Qu'est-ce que la cuisine moléculaire ?

I) Origine

Bien que la cuisine moléculaire ait pris de l’importance dans la restauration depuis les années 2000, sa création est bien plus ancienne qu’on ne le croit ! Mais avant de parler d’histoire, il faut discerner la différence entre la cuisine et la gastronomie moléculaire.

La gastronomie moléculaire utilise la méthode expérimentale pour produire uniquement des connaissances. Elle n'est donc pas, à l'inverse de la cuisine du même nom, un art culinaire mais une science pure. Ainsi l'étude de la réaction des molécules lors d'une émulsion, comme la mayonnaise, relève du domaine scientifique mais son application à des matériaux modernes et à des mélanges innovants la place dans l'univers novateur de la cuisine moléculaire. La cuisine moléculaire utilise ainsi les résultats de la gastronomie moléculaire et se sert de techniques, de méthodes et d’ustensiles nouveaux.

L’histoire de la gastronomie moléculaire commence au 3ème siècle avant J-C en Egypte lorsqu’un scientifique s’interroge sur le fait que lors de la fermentation de la viande, celle-ci perd quelques grammes. Il eut l’idée de peser chaque jour un bout de viande et de noter ses observations sur un papyrus. Ceci est donc une des premières recherches scientifiques sur un phénomène culinaire. De nombreux siècles après, en 1847, le cuisinier Antonin Carême écrit un traité dans lequel il dit que l'on fait de la chimie quand on fait de la cuisine. C’est le premier écrit qui rapproche ses deux mondes.

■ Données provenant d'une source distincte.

(* ===== verification/Ssi.v ===== *)
(** * The SPI bus and the motor speed sensor

    [hw/ssi/ssi.c] ([Module SSI]): a bus with its peripherals, chip selects and
    the transfer that combines their answers.  [hw/ssi/motor_speed.c]
    ([Module MotorSpeed]): the sensor the SoC puts on every bus.  [SpiBus] is
    what an SPI controller may assume of the bus it drives. *)

From S2P Require Import Prelude.

(** The master's view of a bus: one exchange of a 32-bit word. *)
Class SpiBus (B : Type) := {
  bus_ok : B -> Prop;
  ssi_exchange : B -> Z -> Z * B;
  ssi_exchange_u32 : forall b v, bus_ok b -> is_u 32 v -> is_u 32 (ssi_exchange b v).1;
  ssi_exchange_ok : forall b v, bus_ok b -> is_u 32 v -> bus_ok (ssi_exchange b v).2;
}.

Module SSI.

(** [enum SSICSMode]. *)
Inductive SSICSMode := SSI_CS_NONE | SSI_CS_LOW | SSI_CS_HIGH.
#[global] Instance SSICSMode_eq_dec : EqDecision SSICSMode.
Proof. solve_decision. Defined.

Section ssi.
(** [D]: the state of one peripheral; [W]: process-wide state the device
    callbacks use (the C library's random generator). *)
Context {D W : Type}.

(** [struct SSIPeripheralClass]; [transfer_raw = None] is the class that keeps
    [ssi_transfer_raw_default]. *)
Record SSIPeripheralClass := mkClass {
  realize : D -> W -> D * W;
  transfer : D -> Z -> W -> Z * D * W;
  set_cs : option (D -> bool -> D);
  cs_polarity : SSICSMode;
  transfer_raw : option (D -> Z -> W -> Z * D * W);
}.

Record SSIPeripheral := mkPeripheral {
  parent_obj : D;
  spc : SSIPeripheralClass;
  cs : bool;
  cs_index : Z;
}.
#[global] Instance eta_SSIPeripheral : Eta SSIPeripheral :=
  fun p => mkPeripheral (parent_obj p) (spc p) (cs p) (cs_index p).

(** The bus is the list of its children, most recently added first. *)
Definition SSIBus := list SSIPeripheral.

Fixpoint ssi_get_cs (bus : SSIBus) (index : Z) : option SSIPeripheral :=
  match bus with
  | [] => None
  | kid :: bus' => if cs_index kid =? index then Some kid else ssi_get_cs bus' index
  end.

Definition ssi_bus_check_address (bus : SSIBus) (dev : SSIPeripheral) : bool :=
  match ssi_get_cs bus (cs_index dev) with
  | Some _ => false
  | None => true
  end.

Definition ssi_cs_default (s : SSIPeripheral) (n level : Z) : res SSIPeripheral :=
  let new_cs := negb (level =? 0) in
  do! assert (n =? 0) in
  let s1 :=
    if negb (eqb (cs s) new_cs) then
      match set_cs (spc s) with
      | Some f => s <| parent_obj := f (parent_obj s) new_cs |>
      | None => s
      end
    else s in
  Ok (s1 <| cs := new_cs |>).

Definition ssi_transfer_raw_default (dev : SSIPeripheral) (val : Z) (w : W)
    : Z * SSIPeripheral * W :=
  let ssc := spc dev in
  if (cs dev && bool_decide (cs_polarity ssc = SSI_CS_HIGH))
     || (negb (cs dev) && bool_decide (cs_polarity ssc = SSI_CS_LOW))
     || bool_decide (cs_polarity ssc = SSI_CS_NONE)
  then let '(r, d, w') := transfer ssc (parent_obj dev) val w in
       (r, dev <| parent_obj := d |>, w')
  else (0, dev, w).

Definition peripheral_transfer_raw (dev : SSIPeripheral) (val : Z) (w : W)
    : Z * SSIPeripheral * W :=
  match transfer_raw (spc dev) with
  | None => ssi_transfer_raw_default dev val w
  | Some f => let '(r, d, w') := f (parent_obj dev) val w in (r, dev <| parent_obj := d |>, w')
  end.

(** The loop of [ssi_transfer]: every child sees the word, the answers are or-ed. *)
Fixpoint ssi_transfer_loop (kids : SSIBus) (val r : Z) (w : W) : Z * SSIBus * W :=
  match kids with
  | [] => (r, [], w)
  | p :: kids' =>
      let '(a, p', w1) := peripheral_transfer_raw p val w in
      let '(r', kids'', w2) := ssi_transfer_loop kids' val (Z.lor r a) w1 in
      (r', p' :: kids'', w2)
  end.

Definition ssi_transfer (bus : SSIBus) (val : Z) (w : W) : Z * SSIBus * W :=
  ssi_transfer_loop bus val 0 w.

(** [ssi_create_peripheral]: a new device of class [k] and chip select [index]
    is put on the bus and realized; [None] is the [error_fatal] exit. *)
Definition ssi_create_peripheral (bus : SSIBus) (k : SSIPeripheralClass) (d0 : D) (index : Z) (w : W)
    : option (SSIBus * W) :=
  let dev := mkPeripheral d0 k false index in
  if ssi_bus_check_address bus dev then
    let '(d, w') := realize k (parent_obj dev) w in
    Some ((dev <| parent_obj := d |>) :: bus, w')
  else None.

End ssi.
Arguments SSIPeripheralClass : clear implicits.
Arguments SSIPeripheral : clear implicits.
Arguments SSIBus : clear implicits.
End SSI.

Module MotorSpeed.

(** The C library's random generator: [rand] returns an [int] between 0 and
    [RAND_MAX], [srand] seeds it. *)
Class RandLib (W : Type) := {
  RAND_MAX : Z;
  rand : W -> Z * W;
  srand : Z -> W -> W;
  rand_range : forall w, 0 <= (rand w).1 <= RAND_MAX;
}.

Definition CMD_GET_SPEED : Z := 0xAA.

(** [struct MotorSpeedSensor]: both fields are [uint16_t]. *)
Record MotorSpeedSensor := mkSensor {
  last_speed : Z;
  transfer_value : Z;
}.
#[global] Instance eta_MotorSpeedSensor : Eta MotorSpeedSensor :=
  fun s => mkSensor (last_speed s) (transfer_value s).

Section sensor.
Context {W : Type} `{RandLib W}.
(** [time(NULL)] at realization. *)
Variable now : Z.

Definition generate_random_speed (w : W) : Z * W :=
  let '(r, w') := rand w in (u16 (Z.rem r 255), w').

Definition motor_speed_sensor_transfer (sensor : MotorSpeedSensor) (val : Z) (w : W)
    : Z * MotorSpeedSensor * W :=
  if val =? CMD_GET_SPEED then
    let '(speed, w') := generate_random_speed w in
    let sensor1 := sensor <| last_speed := speed |> in
    let sensor2 := sensor1 <| transfer_value := last_speed sensor1 |> in
    (transfer_value sensor2, sensor2, w')
  else (transfer_value sensor, sensor, w).

Definition motor_speed_sensor_realize (sensor : MotorSpeedSensor) (w : W) : MotorSpeedSensor * W :=
  (sensor <| last_speed := 0 |> <| transfer_value := 0 |>, srand now w).

(** [motor_speed_sensor_class_init]. *)
Definition motor_speed_sensor_class : SSI.SSIPeripheralClass MotorSpeedSensor W :=
  SSI.mkClass motor_speed_sensor_realize motor_speed_sensor_transfer None SSI.SSI_CS_NONE None.

(** The speeds stored in a sensor. *)
Definition sensor_ok (s : MotorSpeedSensor) : Prop :=
  0 <= last_speed s <= 254 /\ 0 <= transfer_value s <= 254.

Lemma generate_random_speed_range w : 0 <= (generate_random_speed w).1 <= 254.
Proof.
  unfold generate_random_speed. pose proof (rand_range w) as Hr.
  destruct (rand w) as [r w']; cbn in *.
  assert (0 <= Z.rem r 255 < 255) by (apply Z.rem_bound_pos; lia).
  rewrite u_small; [lia|unfold is_u; lia].
Qed.

Lemma sensor_transfer_ok s v w :
  sensor_ok s ->
  let '(r, s', w') := motor_speed_sensor_transfer s v w in
  sensor_ok s' /\ r = transfer_value s'.
Proof.
  intros Hs. unfold motor_speed_sensor_transfer. pose proof (generate_random_speed_range w) as Hg.
  destruct (v =? CMD_GET_SPEED); [|done].
  destruct (generate_random_speed w) as [speed w']; cbn in *. by unfold sensor_ok; rsimpl.
Qed.
(** A bus that carries motor sensors only, as the SoC wires it, together with
    the random generator the sensors draw from. *)
Definition MotorBus : Type := SSI.SSIBus MotorSpeedSensor W * W.

Definition motor_child (p : SSI.SSIPeripheral MotorSpeedSensor W) : Prop :=
  SSI.transfer (SSI.spc p) = motor_speed_sensor_transfer /\
  SSI.cs_polarity (SSI.spc p) = SSI.SSI_CS_NONE /\ SSI.transfer_raw (SSI.spc p) = None /\
  sensor_ok (SSI.parent_obj p).

Lemma motor_child_raw p v w :
  motor_child p ->
  SSI.peripheral_transfer_raw p v w =
    let '(r, d, w') := motor_speed_sensor_transfer (SSI.parent_obj p) v w in
    (r, p <| SSI.parent_obj := d |>, w').
Proof.
  intros (Ht & Hp & Hr & Hs). unfold SSI.peripheral_transfer_raw, SSI.ssi_transfer_raw_default.
  rewrite Hr, Hp, Ht, (bool_decide_eq_true_2 (SSI.SSI_CS_NONE = SSI.SSI_CS_NONE)) by done.
  by rewrite orb_true_r.
Qed.

Lemma motor_transfer_loop kids v r w :
  Forall motor_child kids -> is_u 32 r ->
  let '(r', kids', w') := SSI.ssi_transfer_loop kids v r w in
  is_u 32 r' /\ Forall motor_child kids'.
Proof.
  intros Hk. revert r w. induction Hk as [|p kids Hp Hk IH]; intros r w Hr; cbn; [done|].
  rewrite motor_child_raw by done.
  pose proof (sensor_transfer_ok (SSI.parent_obj p) v w) as Hs.
  destruct (motor_speed_sensor_transfer _ v w) as [[a d] w1].
  destruct Hs as [Hd ->]; [apply Hp|].
  specialize (IH (Z.lor r (transfer_value d)) w1).
  destruct (SSI.ssi_transfer_loop kids v _ w1) as [[r' kids'] w2].
  destruct IH as [Hr' Hk'].
  { apply is_u_lor; [done..|]. destruct Hd. unfold is_u. lia. }
  split; [done|]. constructor; [|done]. destruct Hp as (? & ? & ? & ?).
  unfold motor_child. by rsimpl.
Qed.

#[global] Program Instance motor_bus : SpiBus MotorBus := {
  bus_ok b := Forall motor_child b.1;
  ssi_exchange b v := let '(r, kids, w) := SSI.ssi_transfer b.1 v b.2 in (r, (kids, w));
}.
Next Obligation.
  intros [kids w] v Hb Hv. unfold SSI.ssi_transfer. cbn [fst snd] in *.
  pose proof (motor_transfer_loop kids v 0 w Hb) as H1.
  destruct (SSI.ssi_transfer_loop kids v 0 w) as [[r kids'] w']. apply H1. unfold is_u. lia.
Qed.
Next Obligation.
  intros [kids w] v Hb Hv. unfold SSI.ssi_transfer. cbn [fst snd] in *.
  pose proof (motor_transfer_loop kids v 0 w Hb) as H1.
  destruct (SSI.ssi_transfer_loop kids v 0 w) as [[r kids'] w']. apply H1. unfold is_u. lia.
Qed.
End sensor.
End MotorSpeed.

Module MotorProps.
Import MotorSpeed.
Section props.
Context {W : Type} `{RandLib W}.

(** What a run of words on the bus is answered with when [last] was reported
    before: a speed request draws a new value, anything else repeats the last. *)
Fixpoint reported (last : Z) (w : W) (words : list Z) : list Z :=
  match words with
  | [] => []
  | c :: words' =>
      if c =? CMD_GET_SPEED
      then let '(r, w') := rand w in (r mod 255) :: reported (r mod 255) w' words'
      else last :: reported last w words'
  end.

Fixpoint exchanges (b : MotorBus) (words : list Z) : list Z :=
  match words with
  | [] => []
  | c :: words' => let '(r, b') := ssi_exchange b c in r :: exchanges b' words'
  end.

(** One sensor on the bus: the answer is the sensor's, [or]-ed with nothing. *)
Lemma exchange_one p v w :
  motor_child p ->
  ssi_exchange (([p], w) : MotorBus) v =
    let '(r, d, w') := motor_speed_sensor_transfer (SSI.parent_obj p) v w in
    (r, ([p <| SSI.parent_obj := d |>], w')).
Proof.
  intros Hp. unfold ssi_exchange, motor_bus, SSI.ssi_transfer. cbn [fst snd SSI.ssi_transfer_loop].
  rewrite motor_child_raw by done.
  destruct (motor_speed_sensor_transfer _ v w) as [[r d] w']. by rewrite Z.lor_0_l.
Qed.

Lemma draw_speed w : generate_random_speed w = ((rand w).1 mod 255, (rand w).2).
Proof.
  unfold generate_random_speed. pose proof (rand_range w) as Hr. destruct (rand w) as [r w'].
  cbn [fst snd] in *. rewrite Z.rem_mod_nonneg by lia.
  pose proof (Z.mod_pos_bound r 255). by rewrite u_small by (unfold is_u; lia).
Qed.

Lemma exchanges_reported words p w :
  motor_child p ->
  exchanges ([p], w) words = reported (transfer_value (SSI.parent_obj p)) w words.
Proof.
  revert p w. induction words as [|c words IH]; intros p w Hp; [done|].
  cbn [exchanges reported]. rewrite exchange_one by done.
  pose proof (sensor_transfer_ok (SSI.parent_obj p) c w) as Hs.
  unfold motor_speed_sensor_transfer in *. rewrite draw_speed in *.
  assert (sensor_ok (SSI.parent_obj p)) as Hok by apply Hp. specialize (Hs Hok).
  destruct Hp as (Ht & Hc & Hr & _).
  destruct (c =? CMD_GET_SPEED).
  - rsimpl in Hs. destruct (rand w) as [r w']. cbn [fst snd] in *. rsimpl. f_equal.
    rewrite IH; [|unfold motor_child; rsimpl; by destruct Hs]. by rsimpl.
  - f_equal. by rewrite IH; [rsimpl|unfold motor_child; rsimpl].
Qed.

Lemma reported_range last w words :
  0 <= last <= 254 -> Forall (fun r => 0 <= r <= 254) (reported last w words).
Proof.
  revert last w. induction words as [|c words IH]; intros last w Hl; [constructor|].
  cbn [reported]. destruct (c =? CMD_GET_SPEED); [|constructor; auto].
  destruct (rand w) as [r w']. pose proof (Z.mod_pos_bound r 255).
  constructor; [lia|]. apply IH. lia.
Qed.

(** A sensor put on an empty bus answers every speed request with a fresh
    random value between 0 and 254, repeats the last reported speed for any
    other word, and reports 0 before the first request. *)
Theorem motor_sensor_behaviour now d0 index w words :
  exists b, SSI.ssi_create_peripheral [] (motor_speed_sensor_class now) d0 index w = Some b /\
    exchanges b words = reported 0 (srand now w) words /\
    Forall (fun r => 0 <= r <= 254) (exchanges b words).
Proof.
  eexists. split; [done|].
  assert (exchanges ([SSI.mkPeripheral (mkSensor 0 0) (motor_speed_sensor_class now) false index],
    srand now w) words = reported 0 (srand now w) words) as He.
  { rewrite exchanges_reported; [done|]. by split_and!. }
  change (mkSensor 0 0) with (d0 <| last_speed := 0 |> <| transfer_value := 0 |>) in He.
  split; [exact He|]. setoid_rewrite He. apply reported_range. lia.
Qed.
End props.

(** A linear congruential generator in the place of the C library's. *)
#[global] Instance lcg : RandLib Z.
Proof.
  refine {| RAND_MAX := 32767;
            rand w := ((w / 65536) mod 32768, (w * 1103515245 + 12345) mod 2 ^ 31);
            srand seed _ := seed |}.
  intros w. cbn [fst]. pose proof (Z.mod_pos_bound (w / 65536) 32768). lia.
Defined.

Lemma motor_sensor_behaviour_witness :
  exists b, SSI.ssi_create_peripheral [] (motor_speed_sensor_class 77777) (mkSensor 9 9) 0 5 = Some b /\
    exchanges b [0; 0xAA; 0; 0xAA] = [0; 1; 1; 35].
Proof.
  destruct (motor_sensor_behaviour 77777 (mkSensor 9 9) 0 5 [0; 0xAA; 0; 0xAA]) as (b & Hb & He & _).
  exists b. split; [done|]. rewrite He. by vm_compute.
Defined.
End MotorProps.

Puis en 1986, Hervé This rencontre le chimiste Nicholas Kurtis et deux ans plus tard ils créent une nouvelle discipline scientifique : la gastronomie moléculaire.

De cette science résultèrent de nombreuses théories culinaires, mais surtout de nouveaux horizons, gustatifs comme artistiques : il est désormais possible de produire des spaghettis à la menthe, au canard, à la vanille, au calmar… et couvrir un avocat d'une mousse rose, verte, bleue, selon les goûts ; faire des perles de coca-cola, de café, des rouleaux de fraises, des mousses de malabar, de piments… La cuisine moléculaire est une véritable révolution !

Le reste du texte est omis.